WHAT IS NEEDED: Of all the lines below, return only those starting with the line holding "Section refinement_loads." and going on through the line holding "destruct (run (cached", exactly as written.

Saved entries
▬▬▬▬▬▬▬▬▬▬
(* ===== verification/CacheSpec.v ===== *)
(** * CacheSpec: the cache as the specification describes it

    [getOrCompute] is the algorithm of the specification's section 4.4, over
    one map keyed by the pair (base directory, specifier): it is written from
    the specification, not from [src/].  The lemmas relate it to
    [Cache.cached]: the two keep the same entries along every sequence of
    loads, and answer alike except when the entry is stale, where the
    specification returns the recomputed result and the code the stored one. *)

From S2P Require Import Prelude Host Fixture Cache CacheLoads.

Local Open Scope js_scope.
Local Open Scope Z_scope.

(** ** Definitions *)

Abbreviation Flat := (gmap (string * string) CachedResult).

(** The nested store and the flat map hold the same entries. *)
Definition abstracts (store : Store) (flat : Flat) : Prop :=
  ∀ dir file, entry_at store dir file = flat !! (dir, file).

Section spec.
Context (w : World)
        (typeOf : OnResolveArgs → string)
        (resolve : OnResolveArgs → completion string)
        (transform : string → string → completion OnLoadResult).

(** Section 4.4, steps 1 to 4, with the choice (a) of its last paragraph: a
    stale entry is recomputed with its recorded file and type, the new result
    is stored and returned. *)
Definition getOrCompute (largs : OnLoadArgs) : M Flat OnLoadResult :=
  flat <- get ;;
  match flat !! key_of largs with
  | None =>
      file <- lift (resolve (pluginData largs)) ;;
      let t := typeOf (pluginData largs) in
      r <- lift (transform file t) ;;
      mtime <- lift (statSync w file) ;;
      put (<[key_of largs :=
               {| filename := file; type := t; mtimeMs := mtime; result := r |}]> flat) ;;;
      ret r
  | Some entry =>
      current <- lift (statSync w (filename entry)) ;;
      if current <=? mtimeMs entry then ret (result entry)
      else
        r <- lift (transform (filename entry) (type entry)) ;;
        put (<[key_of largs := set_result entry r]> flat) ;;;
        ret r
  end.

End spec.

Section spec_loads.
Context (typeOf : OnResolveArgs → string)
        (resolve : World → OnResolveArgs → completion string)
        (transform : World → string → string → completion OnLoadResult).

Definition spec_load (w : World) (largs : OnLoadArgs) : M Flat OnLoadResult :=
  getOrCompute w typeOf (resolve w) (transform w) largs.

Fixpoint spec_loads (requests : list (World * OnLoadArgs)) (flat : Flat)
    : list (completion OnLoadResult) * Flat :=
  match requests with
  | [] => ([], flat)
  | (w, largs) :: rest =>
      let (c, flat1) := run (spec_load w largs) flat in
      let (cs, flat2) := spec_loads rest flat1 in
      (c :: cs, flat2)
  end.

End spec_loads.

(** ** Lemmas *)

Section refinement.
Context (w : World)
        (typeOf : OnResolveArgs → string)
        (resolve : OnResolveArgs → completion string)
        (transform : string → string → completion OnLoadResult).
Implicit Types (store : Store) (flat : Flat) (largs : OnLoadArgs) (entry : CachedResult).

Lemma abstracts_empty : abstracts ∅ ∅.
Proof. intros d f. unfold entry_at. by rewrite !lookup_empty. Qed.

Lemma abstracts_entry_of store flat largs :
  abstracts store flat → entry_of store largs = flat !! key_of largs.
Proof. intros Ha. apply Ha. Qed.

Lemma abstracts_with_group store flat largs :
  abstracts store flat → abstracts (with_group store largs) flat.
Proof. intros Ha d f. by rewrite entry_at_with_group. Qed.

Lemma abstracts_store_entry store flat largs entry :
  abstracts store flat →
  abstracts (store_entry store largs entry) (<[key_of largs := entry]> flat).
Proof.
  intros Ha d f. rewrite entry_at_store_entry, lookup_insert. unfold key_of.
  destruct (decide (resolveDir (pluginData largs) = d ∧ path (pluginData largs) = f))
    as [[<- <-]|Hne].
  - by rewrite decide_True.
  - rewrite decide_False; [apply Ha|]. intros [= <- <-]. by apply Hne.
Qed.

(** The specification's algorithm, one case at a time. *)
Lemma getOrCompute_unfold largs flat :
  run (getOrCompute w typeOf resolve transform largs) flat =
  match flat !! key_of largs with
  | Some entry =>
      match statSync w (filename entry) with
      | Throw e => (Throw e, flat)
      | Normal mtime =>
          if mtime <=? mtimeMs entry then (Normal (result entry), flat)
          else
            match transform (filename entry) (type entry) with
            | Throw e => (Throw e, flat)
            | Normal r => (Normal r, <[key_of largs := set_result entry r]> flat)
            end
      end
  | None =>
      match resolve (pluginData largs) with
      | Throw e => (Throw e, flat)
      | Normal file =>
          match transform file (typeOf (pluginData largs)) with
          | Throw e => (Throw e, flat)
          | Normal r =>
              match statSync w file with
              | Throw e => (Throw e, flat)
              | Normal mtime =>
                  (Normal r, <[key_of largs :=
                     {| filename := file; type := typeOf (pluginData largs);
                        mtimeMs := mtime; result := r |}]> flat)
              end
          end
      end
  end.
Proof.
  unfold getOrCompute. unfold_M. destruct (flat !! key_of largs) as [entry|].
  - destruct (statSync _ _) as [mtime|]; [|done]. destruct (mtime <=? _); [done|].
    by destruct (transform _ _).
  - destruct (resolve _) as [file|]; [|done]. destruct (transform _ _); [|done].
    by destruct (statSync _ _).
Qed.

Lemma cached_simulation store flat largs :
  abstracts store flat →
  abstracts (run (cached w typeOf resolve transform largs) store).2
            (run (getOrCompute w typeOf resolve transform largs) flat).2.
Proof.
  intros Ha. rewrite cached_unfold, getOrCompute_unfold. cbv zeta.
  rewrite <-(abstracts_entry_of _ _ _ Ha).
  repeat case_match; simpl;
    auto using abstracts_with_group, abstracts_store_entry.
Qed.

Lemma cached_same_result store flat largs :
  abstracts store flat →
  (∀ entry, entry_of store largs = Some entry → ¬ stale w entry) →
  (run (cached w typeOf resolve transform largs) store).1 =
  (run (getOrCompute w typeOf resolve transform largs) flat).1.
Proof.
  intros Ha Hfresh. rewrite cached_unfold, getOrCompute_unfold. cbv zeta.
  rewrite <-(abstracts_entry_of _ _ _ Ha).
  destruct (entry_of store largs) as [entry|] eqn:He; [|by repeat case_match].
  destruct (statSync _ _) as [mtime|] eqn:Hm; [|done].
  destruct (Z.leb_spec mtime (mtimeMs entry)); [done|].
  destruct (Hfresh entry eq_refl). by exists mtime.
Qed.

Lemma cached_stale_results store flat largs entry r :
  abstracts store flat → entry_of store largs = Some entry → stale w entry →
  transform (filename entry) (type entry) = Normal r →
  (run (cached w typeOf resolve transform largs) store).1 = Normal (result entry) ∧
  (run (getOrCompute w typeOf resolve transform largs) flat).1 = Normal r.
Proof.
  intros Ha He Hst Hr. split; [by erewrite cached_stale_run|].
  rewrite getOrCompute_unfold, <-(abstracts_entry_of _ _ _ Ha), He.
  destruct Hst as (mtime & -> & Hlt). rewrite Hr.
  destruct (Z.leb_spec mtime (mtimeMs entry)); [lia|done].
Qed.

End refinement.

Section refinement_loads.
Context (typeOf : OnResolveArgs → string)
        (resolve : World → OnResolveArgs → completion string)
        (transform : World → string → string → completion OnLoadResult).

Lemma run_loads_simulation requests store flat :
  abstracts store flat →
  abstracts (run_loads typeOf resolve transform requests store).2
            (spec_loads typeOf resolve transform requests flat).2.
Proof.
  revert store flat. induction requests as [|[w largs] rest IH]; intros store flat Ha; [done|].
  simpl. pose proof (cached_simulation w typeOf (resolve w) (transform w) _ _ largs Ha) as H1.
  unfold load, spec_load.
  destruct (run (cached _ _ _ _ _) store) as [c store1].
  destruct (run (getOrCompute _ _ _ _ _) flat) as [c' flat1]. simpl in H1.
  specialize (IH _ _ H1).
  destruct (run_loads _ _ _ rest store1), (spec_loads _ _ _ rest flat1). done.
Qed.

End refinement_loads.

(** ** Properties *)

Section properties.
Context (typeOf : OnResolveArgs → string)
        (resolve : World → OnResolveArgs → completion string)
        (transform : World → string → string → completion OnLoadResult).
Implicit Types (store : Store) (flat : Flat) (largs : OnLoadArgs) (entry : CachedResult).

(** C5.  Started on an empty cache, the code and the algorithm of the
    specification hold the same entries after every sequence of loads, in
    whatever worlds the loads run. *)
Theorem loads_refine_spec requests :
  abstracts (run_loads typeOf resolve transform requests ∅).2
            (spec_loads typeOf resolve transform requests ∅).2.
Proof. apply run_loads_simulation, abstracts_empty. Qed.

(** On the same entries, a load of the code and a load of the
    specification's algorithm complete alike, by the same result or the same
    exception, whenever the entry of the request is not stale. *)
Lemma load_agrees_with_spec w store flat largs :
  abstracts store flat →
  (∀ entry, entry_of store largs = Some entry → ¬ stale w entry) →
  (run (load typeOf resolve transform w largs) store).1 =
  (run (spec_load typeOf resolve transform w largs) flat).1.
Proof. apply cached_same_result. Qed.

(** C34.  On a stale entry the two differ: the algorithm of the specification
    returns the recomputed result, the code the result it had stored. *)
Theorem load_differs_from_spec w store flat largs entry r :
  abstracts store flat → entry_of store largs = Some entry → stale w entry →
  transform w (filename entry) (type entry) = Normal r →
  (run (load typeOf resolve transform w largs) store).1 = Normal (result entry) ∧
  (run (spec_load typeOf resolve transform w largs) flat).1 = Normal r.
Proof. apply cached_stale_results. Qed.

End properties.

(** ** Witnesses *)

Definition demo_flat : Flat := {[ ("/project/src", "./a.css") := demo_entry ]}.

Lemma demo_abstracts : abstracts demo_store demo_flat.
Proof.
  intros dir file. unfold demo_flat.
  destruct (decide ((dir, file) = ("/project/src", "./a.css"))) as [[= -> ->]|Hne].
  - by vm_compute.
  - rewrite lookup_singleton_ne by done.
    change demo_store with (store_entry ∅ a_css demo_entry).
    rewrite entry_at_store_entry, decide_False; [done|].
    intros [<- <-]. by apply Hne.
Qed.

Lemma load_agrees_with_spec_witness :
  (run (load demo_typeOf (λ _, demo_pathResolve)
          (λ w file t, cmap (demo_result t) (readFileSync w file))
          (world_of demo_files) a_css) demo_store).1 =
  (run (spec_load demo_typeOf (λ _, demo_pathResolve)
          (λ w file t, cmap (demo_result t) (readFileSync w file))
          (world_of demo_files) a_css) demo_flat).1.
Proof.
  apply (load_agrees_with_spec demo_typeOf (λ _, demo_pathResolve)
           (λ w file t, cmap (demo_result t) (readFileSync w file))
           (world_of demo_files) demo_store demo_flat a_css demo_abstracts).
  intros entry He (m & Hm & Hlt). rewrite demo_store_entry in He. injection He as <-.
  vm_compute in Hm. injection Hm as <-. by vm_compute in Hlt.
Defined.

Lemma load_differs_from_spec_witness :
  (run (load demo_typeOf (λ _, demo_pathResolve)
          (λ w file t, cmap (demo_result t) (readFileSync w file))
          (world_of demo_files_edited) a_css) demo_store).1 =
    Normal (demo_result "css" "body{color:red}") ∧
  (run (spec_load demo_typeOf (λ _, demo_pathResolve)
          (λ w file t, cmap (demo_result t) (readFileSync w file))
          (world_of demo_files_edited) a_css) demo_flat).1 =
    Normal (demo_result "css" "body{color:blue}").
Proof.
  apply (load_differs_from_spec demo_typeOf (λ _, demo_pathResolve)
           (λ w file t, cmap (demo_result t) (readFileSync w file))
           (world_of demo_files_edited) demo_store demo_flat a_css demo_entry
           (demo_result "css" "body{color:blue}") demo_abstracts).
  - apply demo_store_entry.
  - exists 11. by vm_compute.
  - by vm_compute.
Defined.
▬▬▬▬▬▬▬▬▬▬
ANSWER AREA:
Section refinement_loads.
Context (typeOf : OnResolveArgs → string)
        (resolve : World → OnResolveArgs → completion string)
        (transform : World → string → string → completion OnLoadResult).

Lemma run_loads_simulation requests store flat :
  abstracts store flat →
  abstracts (run_loads typeOf resolve transform requests store).2
            (spec_loads typeOf resolve transform requests flat).2.
Proof.
  revert store flat. induction requests as [|[w largs] rest IH]; intros store flat Ha; [done|].
  simpl. pose proof (cached_simulation w typeOf (resolve w) (transform w) _ _ largs Ha) as H1.
  unfold load, spec_load.
  destruct (run (cached _ _ _ _ _) store) as [c store1].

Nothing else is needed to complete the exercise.